Para o Rio Grande do Sul e sua literatura, de outro modo, trata-se de uma caracterização inescapável cujos personagens estranhamente vão sendo obliterados na ficção aqui produzida. O fenômeno não é recente, vem de pelo menos algumas décadas, e o desaparecimento paulatino de personagens e enredos interioranos ou rurais na literatura rio-grandense se acompanha por outros fenômenos culturais, como a preponderância dos meios audiovisuais no lazer urbano desde os anos 60, a hegemonia tradicionalista da representação popular e o crescente deslocamento para temáticas urbanas e cosmopolitas, com o recalque da representação rural dirigida aos conteúdos marcadamente históricos, nos quais vigora certa proteção conceitual e, ao menos aparentemente, baixo risco autoral.

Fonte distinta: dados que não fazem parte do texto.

(* ===== verification/Restart.v ===== *)
(** * Starting from a store ([crates/vtt-state/src/statedb.rs])

    [with_storage] opens a state over an existing store: it checks the schema
    version, loads the tables that are not read through, and rebuilds the trie.
    [attach_storage] does the opposite: it flushes an in-memory state into a
    store and goes on over it. *)

From S2P Require Import Prelude Primitives RustStr Storage Assets Oracle StateDB Codecs Snapshot.

Definition DB_SCHEMA_VERSION : Z := 1.
Definition SCHEMA_VERSION_KEY : bytes := "schema:version".

(** [into_iter().collect()] into a [HashMap]: a later entry replaces an earlier
    one with the same key. *)
Definition collect_map {K V} `{Countable K} (l : list (K * V)) : gmap K V :=
  foldl (λ m kv, <[kv.1 := kv.2]> m) ∅ l.

Module Restart.
Section with_env.
Context `{Env, !Borsh (list (Address * list (Amount * Z)))}.

(** ** Schema version *)

(** Panics unless the version on disk is the expected one. *)
Definition verify_or_stamp_schema_version {E} : M StateDB E unit :=
  storage ← gets db_storage;
  match storage with
  | None => mret tt
  | Some st =>
      match Kv.get st ChainMeta SCHEMA_VERSION_KEY with
      | Some v => if (blen v =? 4) && (from_le_bytes v =? DB_SCHEMA_VERSION) then mret tt
                  else lift Panic
      | None => modify (persist ChainMeta SCHEMA_VERSION_KEY (to_le_bytes 4 DB_SCHEMA_VERSION))
      end
  end.

(** ** Loading *)

(** A Borsh value under a key of the chain metadata; ignored when it does not
    decode. *)
Definition load_meta {A} `{!Borsh A} (st : KvStore) (key : bytes) : option A :=
  Kv.get st ChainMeta key ≫= from_slice.

Definition load_le (st : KvStore) (key : bytes) (n : Z) : option Z :=
  v ← Kv.get st ChainMeta key;
  if blen v =? n then Some (from_le_bytes v) else None.

Definition migrate_entries (kv : Address * list (Amount * Z)) : Address * list UnbondingEntry :=
  (kv.1, (λ e, MkUnbondingEntry e.1 e.2 Address_ZERO) <$> kv.2).

(** The unbonding table, or its older layout without the validator. *)
Definition load_unbonding (st : KvStore) : option (gmap Address (list UnbondingEntry)) :=
  v ← Kv.get st ChainMeta "unbonding:all";
  match from_slice (A:=list (Address * list UnbondingEntry)) v with
  | Some items => Some (collect_map items)
  | None =>
      legacy ← from_slice (A:=list (Address * list (Amount * Z))) v;
      Some (collect_map (migrate_entries <$> legacy))
  end.

(** [for (key, value) in prefix_scan(column, prefix) { if .. { table.insert(..) } }] *)
Definition scan_table {K V} `{Countable K} (st : KvStore) (c : Column) (prefix : bytes)
    (key : bytes → option K) (val : bytes → option V) : gmap K V :=
  collect_map (omap (λ kv, k ← key kv.1; v ← val kv.2; Some (k, v)) (Kv.prefix_scan st c prefix)).

Definition h256_key (b : bytes) : option H256 := if blen b =? 32 then Some (MkH256 b) else None.

(** The digest after a prefix of [n] bytes. *)
Definition prefixed_key (n : nat) (b : bytes) : option H256 := h256_key (bdrop n b).

Definition ownership_key_of (b : bytes) : option (H256 * Address) :=
  if blen b =? 52 then Some (MkH256 (btake 32 b), MkAddress (bdrop 32 b)) else None.

Definition contract_key_of (b : bytes) : option (Address * bytes) :=
  if 20 <=? blen b then Some (MkAddress (btake 20 b), bdrop 20 b) else None.

Definition holder_value (v : bytes) : option Z :=
  if blen v =? 4 then Some (from_le_bytes v) else None.

(** One turn per ownership record; [total] panics on overflow, [+= 1] wraps. *)
Definition count_holders {E : Type} (m : gmap (H256 * Address) OwnershipRecord)
    : res E (gmap H256 Z) :=
  fold_res (λ counts kv,
    total ← Own.total kv.2;
    Ok (if Amount.is_zero total then counts
        else <[kv.1.1 := wrap 32 (default 0 (counts !! kv.1.1) + 1)]> counts)) ∅ (hash_iter m).

Definition holder_writes (counts : gmap H256 Z) : list (Column * bytes * bytes) :=
  Snapshot.table_writes ChainMeta (λ k, "holders:" +:+ h256_bytes k) (to_le_bytes 4) counts.

(** The backfill of the holder index of an older store. *)
Definition backfill_holders {E} : M StateDB E unit :=
  s ← gets (λ s, s);
  if bool_decide (db_asset_holder_count s = ∅) && negb (bool_decide (db_ownership s = ∅)) then
    counts ← lift (count_holders (db_ownership s));
    modify (λ s, Snapshot.write_all (holder_writes counts)
                   (s <| db_asset_holder_count := counts |>))
  else mret tt.

(** The stakers' accounts; the other accounts are read through. *)
Definition warm_stakers (st : KvStore) (stakers : gset Address) : gmap Address AccountState :=
  collect_map (omap (λ a, acc ← (Kv.get st Accounts (address_bytes a) ≫= from_slice); Some (a, acc))
                 (set_iter stakers)).

Definition rebuild_trie_from_cache (s : StateDB) : StateDB :=
  let t := foldl (λ t kv, if Account.is_empty kv.2 then t
                          else Trie.insert (address_bytes kv.1) (to_vec kv.2) t)
             (db_trie s) (hash_iter (db_accounts s)) in
  let t := Snapshot.insert_all (λ k, "asset:" +:+ h256_bytes k) to_vec (db_assets s) t in
  let t := Snapshot.insert_all (λ k, "pool:" +:+ h256_bytes k) id (db_pools s) t in
  s <| db_trie := Snapshot.root_tables s t |>.

(** What [load_non_fallthrough_state] reads before the backfill. *)
Definition load_tables (st : KvStore) (s : StateDB) : StateDB :=
  let or_same {A} (o : option A) (a : A) := default a o in
  let s := s <| db_slashing_seen := or_same (list_to_set <$> load_meta st "slashing:seen")
                                      (db_slashing_seen s) |>
             <| db_unbonding_entries := or_same (load_unbonding st) (db_unbonding_entries s) |>
             <| db_kyc_approved := or_same (list_to_set <$> load_meta st "kyc:approved")
                                     (db_kyc_approved s) |>
             <| db_block_commitments := or_same (collect_map <$> load_meta st "block:commitments")
                                          (db_block_commitments s) |>
             <| db_missed_slots := or_same (collect_map <$> load_meta st "missed:slots")
                                     (db_missed_slots s) |>
             <| db_stakers := or_same (list_to_set <$> load_meta st "stakers:set")
                                (db_stakers s) |>
             <| db_total_minted_milli := or_same (load_le st "supply:minted_milli" 8)
                                           (db_total_minted_milli s) |>
             <| db_total_burned_milli := or_same (load_le st "supply:burned_milli" 8)
                                           (db_total_burned_milli s) |> in
  s <| db_asset_holder_count := scan_table st ChainMeta "holders:" (prefixed_key 8) holder_value |>
    <| db_accounts := warm_stakers st (db_stakers s) |>
    <| db_assets := scan_table st Assets "" h256_key from_slice |>
    <| db_pools := scan_table st Pools "" h256_key Some |>
    <| db_mining_states := scan_table st MiningStates "" h256_key Some |>
    <| db_asset_proposals := scan_table st AssetProposals "" h256_key from_slice |>
    <| db_oracles := scan_table st Oracles "" h256_key from_slice |>
    <| db_governance_proposals := scan_table st ChainMeta "gov:" (prefixed_key 4) Some |>
    <| db_ownership := scan_table st Ownership "" ownership_key_of from_slice |>.

Definition load_contracts (st : KvStore) (s : StateDB) : StateDB :=
  s <| db_contract_code := scan_table st ContractCode "" h256_key Some |>
    <| db_contract_storage := scan_table st ContractStorage "" contract_key_of Some |>.

Definition load_non_fallthrough_state {E} : M StateDB E unit :=
  storage ← gets db_storage;
  match storage with
  | None => mret tt
  | Some st =>
      _ ← modify (load_tables st);
      _ ← backfill_holders;
      _ ← modify (load_contracts st);
      modify rebuild_trie_from_cache
  end.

Todo esse deslocamento vem acontecendo ao longo da história literária do Rio Grande do Sul dentro de uma perspectiva conflitiva na qual a literatura historicamente se debate entre o acesso ao “instinto de nacionalidade”, conforme proposto por Machado de Assis em 1873 e confirmado mais tarde entre os historiadores da literatura, e sua refutação pela identificação com a literatura produzida no Prata, especialmente a gauchesca. Para não complicar menos, considere-se que as relações políticas entre a província e a metrópole desde a Revolução Farroupilha foram fraturadas, competindo inclusive no destino sanguinário consequente à instalação do republicanismo por aqui. Tudo isso, todavia, nunca competiu em que os autores rio-grandenses procurassem alijar-se do sentimento nacional, apenas que desejavam manter suas características culturais e históricas a salvo de uma alienação que, ao fim e ao cabo, foi confirmar-se quase um século mais tarde, no desenlace contemporâneo deste processo.

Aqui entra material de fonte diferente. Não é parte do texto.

(* ===== verification/ExecStaking.v ===== *)
(** * Executing staking transactions ([crates/vtt-executor/src/lib.rs])

    The handlers of [Stake], [Unstake] and [SubmitSlashingEvidence], and the
    distribution of the producer reward among a validator and its delegators. *)

From S2P Require Import Prelude Primitives Storage Assets Oracle StateDB Dex Codecs.
From S2P Require Import Ledger Staking Consensus.

Inductive ExecutionError :=
  | ExInvalidSignature
  | ExNonceMismatch (expected got : Z)
  | InsufficientGas (have need : Amount)
  | ExInsufficientBalance (have need : Amount)
  | GasLimitExceeded
  | ExState (e : StateError)
  | ContractNotSupported
  | StakeBelowMinimum (have need : Amount)
  | UnstakeExceedsStake (staked requested : Amount)
  | ContractTooLarge (size max : Z)
  | BridgePaused
  | AssetNotFound
  | NotIssuer
  | Custom (msg : string).

Definition DEFAULT_UNBONDING_PERIOD_SECS : Z := 21 * 24 * 3600.

Module Exec.
Section staking.
Context `{!Env}.

Definition overflow : ExecutionError := ExState (Serialization "overflow").

(** The delegation branch of [execute_stake]: [iter_mut().find] updates the
    first entry of the sender in place. *)
Definition add_delegation (sender : Address) (amount : Amount) (ds : list Delegation)
    : res ExecutionError (list Delegation) :=
  match list_find (λ d, dg_delegator d = sender) ds with
  | Some (i, d) =>
      total ← ok_or overflow (checked_add 128 (dg_amount d) amount);
      Ok (<[i := MkDelegation (dg_delegator d) total]> ds)
  | None => Ok (ds ++ [MkDelegation sender amount])
  end.

(** The validator's books after a stake. *)
Definition credit_stake (sender validator : Address) (amount : Amount) (staking : StakingState)
    : res ExecutionError StakingState :=
  staking ←
    (if decide (sender = validator) then
       self' ← ok_or overflow (checked_add 128 (sk_self_stake staking) amount);
       Ok (staking <| sk_self_stake := self' |>)
     else
       _ ← guard_err (Amount.is_zero (sk_self_stake staking))
             (Custom "cannot delegate to an address with no self-stake");
       ds ← add_delegation sender amount (sk_delegations staking);
       Ok (staking <| sk_delegations := ds |>));
  total' ← ok_or overflow (checked_add 128 (sk_total_stake staking) amount);
  Ok (staking <| sk_total_stake := total' |>).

Toda essa intenção, clarificada desde a presença de Alcides Maya na Academia Brasileira de Letras e sua tese do “federalismo literário”, entretanto nunca se confirmou longitudinalmente e, no decurso do séc. XX, produziu-se por aqui de forma concomitante uma literatura motivada na vida rural e do interior e outra levemente cosmopolita, sediada nos bairros de Porto Alegre e conformada já por interioranos emigrados. Apesar de que se consolidasse e cristalizasse uma crônica de costumes em muitos aspectos passadista e saudosista, no plano editorial a convivência com os temas urbanos era pacífica e a redescoberta da obra de João Simões Lopes Neto elevou a um patamar superior a narratividade autenticamente rio-grandense, descolando-a sensivelmente do criollismo platino.

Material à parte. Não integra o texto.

(* ===== verification/TxCodec.v ===== *)
(** * A transaction codec

    The Borsh encoding of transactions is third-party code; this file gives one
    concrete codec for them, to evaluate the models on concrete transactions. *)

From S2P Require Import Prelude Primitives Codecs.

#[global] Instance Vote_countable : Countable Vote.
Proof.
  refine (inj_countable' (λ v, match v with Yes => 0 | No => 1 | Abstain => 2 end)
    (λ i, match i with 0 => Yes | 1 => No | _ => Abstain end) _).
  by intros [].
Defined.

#[global] Instance CrossChainPayload_eq_dec : EqDecision CrossChainPayload.
Proof. solve_decision. Defined.

Definition CrossChainPayload_code (x : CrossChainPayload) : list positive :=
  match x with
  | VttTransfer x1 => [1%positive; encode x1]
  | CCAssetTransfer x1 x2 => [2%positive; encode x1; encode x2]
  | ContractCall x1 x2 x3 x4 => [3%positive; encode x1; encode x2; encode x3; encode x4]
  end.

Definition CrossChainPayload_decode (l : list positive) : option CrossChainPayload :=
  match l with
  | [1%positive; e1] =>
      x1 ← decode e1; Some (VttTransfer x1)
  | [2%positive; e1; e2] =>
      x1 ← decode e1; x2 ← decode e2; Some (CCAssetTransfer x1 x2)
  | [3%positive; e1; e2; e3; e4] =>
      x1 ← decode e1; x2 ← decode e2; x3 ← decode e3; x4 ← decode e4; Some (ContractCall x1 x2 x3
          x4)
  | _ => None
  end.

#[global] Instance CrossChainPayload_countable : Countable CrossChainPayload.
Proof.
  refine (inj_countable CrossChainPayload_code CrossChainPayload_decode _).
  intros []; cbn [CrossChainPayload_code CrossChainPayload_decode]; by rewrite ?decode_encode.
Defined.

#[global] Instance TransactionAction_eq_dec : EqDecision TransactionAction.
Proof. solve_decision. Defined.

Definition TransactionAction_code (x : TransactionAction) : list positive :=
  match x with
  | Transfer x1 x2 => [1%positive; encode x1; encode x2]
  | DeployContract x1 x2 => [2%positive; encode x1; encode x2]
  | CallContract x1 x2 x3 x4 => [3%positive; encode x1; encode x2; encode x3; encode x4]
  | Stake x1 x2 => [4%positive; encode x1; encode x2]
  | Unstake x1 x2 => [5%positive; encode x1; encode x2]
  | GovernanceVote x1 x2 => [6%positive; encode x1; encode x2]
  | CreateAssetClass x1 x2 x3 x4 x5 x6 x7 x8 => [7%positive; encode x1; encode x2; encode x3;
      encode x4; encode x5; encode x6; encode x7; encode x8]
  | AssetTransfer x1 x2 x3 => [8%positive; encode x1; encode x2; encode x3]
  | CrossChainTransfer x1 x2 x3 => [9%positive; encode x1; encode x2; encode x3]
  | CreatePool x1 x2 x3 x4 => [10%positive; encode x1; encode x2; encode x3; encode x4]
  | AddLiquidity x1 x2 x3 x4 => [11%positive; encode x1; encode x2; encode x3; encode x4]
  | RemoveLiquidity x1 x2 x3 x4 => [12%positive; encode x1; encode x2; encode x3; encode x4]
  | Swap x1 x2 x3 x4 => [13%positive; encode x1; encode x2; encode x3; encode x4]
  | ClaimRevenue x1 => [14%positive; encode x1]
  | ClaimMiningRewards x1 => [15%positive; encode x1]
  | DistributeRevenue x1 x2 => [16%positive; encode x1; encode x2]
  | ProposeAssetAction x1 x2 x3 => [17%positive; encode x1; encode x2; encode x3]
  | VoteAssetProposal x1 x2 => [18%positive; encode x1; encode x2]
  | FinalizeAssetProposal x1 => [19%positive; encode x1]
  | BridgeWithdraw x1 x2 x3 x4 => [20%positive; encode x1; encode x2; encode x3; encode x4]
  | GovernancePropose x1 x2 x3 x4 x5 x6 => [21%positive; encode x1; encode x2; encode x3; encode
      x4; encode x5; encode x6]
  | FreezeAsset x1 => [22%positive; encode x1]
  | UnfreezeAsset x1 => [23%positive; encode x1]
  | SubmitSlashingEvidence x1 => [24%positive; encode x1]
  | FundRedemptionPool x1 x2 => [25%positive; encode x1; encode x2]
  | ClaimRedemption x1 => [26%positive; encode x1]
  | SetKycApproval x1 x2 => [27%positive; encode x1; encode x2]
  | BridgeDeposit x1 x2 x3 x4 x5 => [28%positive; encode x1; encode x2; encode x3; encode x4;
      encode x5]
  | SetAddressJurisdiction x1 x2 => [29%positive; encode x1; encode x2]
  | CreateOracleFeed x1 x2 x3 x4 x5 x6 x7 => [30%positive; encode x1; encode x2; encode x3; encode
      x4; encode x5; encode x6; encode x7]
  | SubmitOracleValue x1 x2 => [31%positive; encode x1; encode x2]
  end.

Definition TransactionAction_decode (l : list positive) : option TransactionAction :=
  match l with
  | [1%positive; e1; e2] =>
      x1 ← decode e1; x2 ← decode e2; Some (Transfer x1 x2)
  | [2%positive; e1; e2] =>
      x1 ← decode e1; x2 ← decode e2; Some (DeployContract x1 x2)
  | [3%positive; e1; e2; e3; e4] =>
      x1 ← decode e1; x2 ← decode e2; x3 ← decode e3; x4 ← decode e4; Some (CallContract x1 x2 x3
          x4)
  | [4%positive; e1; e2] =>
      x1 ← decode e1; x2 ← decode e2; Some (Stake x1 x2)
  | [5%positive; e1; e2] =>
      x1 ← decode e1; x2 ← decode e2; Some (Unstake x1 x2)
  | [6%positive; e1; e2] =>
      x1 ← decode e1; x2 ← decode e2; Some (GovernanceVote x1 x2)
  | [7%positive; e1; e2; e3; e4; e5; e6; e7; e8] =>
      x1 ← decode e1; x2 ← decode e2; x3 ← decode e3; x4 ← decode e4; x5 ← decode e5; x6 ← decode
          e6; x7 ← decode e7; x8 ← decode e8; Some (CreateAssetClass x1 x2 x3 x4 x5 x6 x7 x8)
  | [8%positive; e1; e2; e3] =>
      x1 ← decode e1; x2 ← decode e2; x3 ← decode e3; Some (AssetTransfer x1 x2 x3)
  | [9%positive; e1; e2; e3] =>
      x1 ← decode e1; x2 ← decode e2; x3 ← decode e3; Some (CrossChainTransfer x1 x2 x3)
  | [10%positive; e1; e2; e3; e4] =>
      x1 ← decode e1; x2 ← decode e2; x3 ← decode e3; x4 ← decode e4; Some (CreatePool x1 x2 x3 x4)
  | [11%positive; e1; e2; e3; e4] =>
      x1 ← decode e1; x2 ← decode e2; x3 ← decode e3; x4 ← decode e4; Some (AddLiquidity x1 x2 x3
          x4)
  | [12%positive; e1; e2; e3; e4] =>
      x1 ← decode e1; x2 ← decode e2; x3 ← decode e3; x4 ← decode e4; Some (RemoveLiquidity x1 x2
          x3 x4)
  | [13%positive; e1; e2; e3; e4] =>
      x1 ← decode e1; x2 ← decode e2; x3 ← decode e3; x4 ← decode e4; Some (Swap x1 x2 x3 x4)
  | [14%positive; e1] =>
      x1 ← decode e1; Some (ClaimRevenue x1)
  | [15%positive; e1] =>
      x1 ← decode e1; Some (ClaimMiningRewards x1)
  | [16%positive; e1; e2] =>
      x1 ← decode e1; x2 ← decode e2; Some (DistributeRevenue x1 x2)
  | [17%positive; e1; e2; e3] =>
      x1 ← decode e1; x2 ← decode e2; x3 ← decode e3; Some (ProposeAssetAction x1 x2 x3)
  | [18%positive; e1; e2] =>
      x1 ← decode e1; x2 ← decode e2; Some (VoteAssetProposal x1 x2)
  | [19%positive; e1] =>
      x1 ← decode e1; Some (FinalizeAssetProposal x1)
  | [20%positive; e1; e2; e3; e4] =>
      x1 ← decode e1; x2 ← decode e2; x3 ← decode e3; x4 ← decode e4; Some (BridgeWithdraw x1 x2
          x3 x4)
  | [21%positive; e1; e2; e3; e4; e5; e6] =>
      x1 ← decode e1; x2 ← decode e2; x3 ← decode e3; x4 ← decode e4; x5 ← decode e5; x6 ← decode
          e6; Some (GovernancePropose x1 x2 x3 x4 x5 x6)
  | [22%positive; e1] =>
      x1 ← decode e1; Some (FreezeAsset x1)
  | [23%positive; e1] =>
      x1 ← decode e1; Some (UnfreezeAsset x1)
  | [24%positive; e1] =>
      x1 ← decode e1; Some (SubmitSlashingEvidence x1)
  | [25%positive; e1; e2] =>
      x1 ← decode e1; x2 ← decode e2; Some (FundRedemptionPool x1 x2)
  | [26%positive; e1] =>
      x1 ← decode e1; Some (ClaimRedemption x1)
  | [27%positive; e1; e2] =>
      x1 ← decode e1; x2 ← decode e2; Some (SetKycApproval x1 x2)
  | [28%positive; e1; e2; e3; e4; e5] =>
      x1 ← decode e1; x2 ← decode e2; x3 ← decode e3; x4 ← decode e4; x5 ← decode e5; Some
          (BridgeDeposit x1 x2 x3 x4 x5)
  | [29%positive; e1; e2] =>
      x1 ← decode e1; x2 ← decode e2; Some (SetAddressJurisdiction x1 x2)
  | [30%positive; e1; e2; e3; e4; e5; e6; e7] =>
      x1 ← decode e1; x2 ← decode e2; x3 ← decode e3; x4 ← decode e4; x5 ← decode e5; x6 ← decode
          e6; x7 ← decode e7; Some (CreateOracleFeed x1 x2 x3 x4 x5 x6 x7)
  | [31%positive; e1; e2] =>
      x1 ← decode e1; x2 ← decode e2; Some (SubmitOracleValue x1 x2)
  | _ => None
  end.

#[global] Instance TransactionAction_countable : Countable TransactionAction.
Proof.
  refine (inj_countable TransactionAction_code TransactionAction_decode _).
  intros []; cbn [TransactionAction_code TransactionAction_decode]; by rewrite ?decode_encode.
Defined.

#[global] Instance TransactionPayload_eq_dec : EqDecision TransactionPayload.
Proof. solve_decision. Defined.
#[global] Instance TransactionPayload_countable : Countable TransactionPayload.
Proof.
  refine (inj_countable (λ r, [encode (tp_chain_id r); encode (tp_nonce r);
      encode (tp_gas_price r); encode (tp_gas_limit r); encode (tp_action r)])
    (λ l, match l with
          | [e1; e2; e3; e4; e5] =>
        x1 ← decode e1; x2 ← decode e2; x3 ← decode e3; x4 ← decode e4; x5 ← decode e5;
        Some (MkTransactionPayload x1 x2 x3 x4 x5)
          | _ => None end) _).
  intros []. cbn. by rewrite !decode_encode.
Defined.

Definition demo_payload_codec : Borsh TransactionPayload := countable_borsh _.

(** A transfer to the zero address. *)
Definition demo_transfer (nonce gas_price amount : Z) : SignedTransaction :=
  MkSignedTransaction
    (MkTransactionPayload 0 nonce gas_price 21000 (Transfer Address_ZERO amount))
    Signature_ZERO (MkPublicKey (zeros 32)).

(** A digest that depends on every byte, for runs with several transactions. *)
Fixpoint rolling (acc : Z) (b : bytes) : Z :=
  match b with
  | EmptyString => acc
  | String c b => rolling ((acc * 3 + Z_of_byte c + 1) mod 2 ^ 40) b
  end.

Definition rolling_crypto : Crypto := {|
  blake3_hash := λ b, MkH256 (to_le_bytes 32 (rolling 0 b));
  ed25519_valid_key := λ _, true;
  ed25519_verify := λ pk msg sig, bool_decide (signature_bytes sig = msg);
  blake3_len := λ b, to_le_bytes_length 32 (rolling 0 b);
|}.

Durante os anos que antecederam a Segunda Guerra Mundial, ao passo em que se confirmava um campo literário sobretudo pelo empenho editorial da Editora Globo e seus articuladores, entre eles intelectuais do porte de Augusto Meyer, Érico Veríssimo, Mansueto Bernardi, Mario Quintana e outros, o eco modernista se fez presente numa geração (a de 30) que seria revista apenas mais tarde. Neste longo período entre os anos 20 e a década de 60, o apogeu e o ocaso da Globo confundiu-se ele mesmo com o destino da literatura rio-grandense posterior e a fixação do seu “regionalismo” com edições de luxo e populares de autores que inventariavam o que se poderia talvez chamar de “instinto regional”. A Coleção Província e seus vários volumes, um sucesso comercial sem precedentes, foi o exemplo mais perfeito do casamento de uma necessidade de afirmação identitária, autores produtivos e sistema azeitado.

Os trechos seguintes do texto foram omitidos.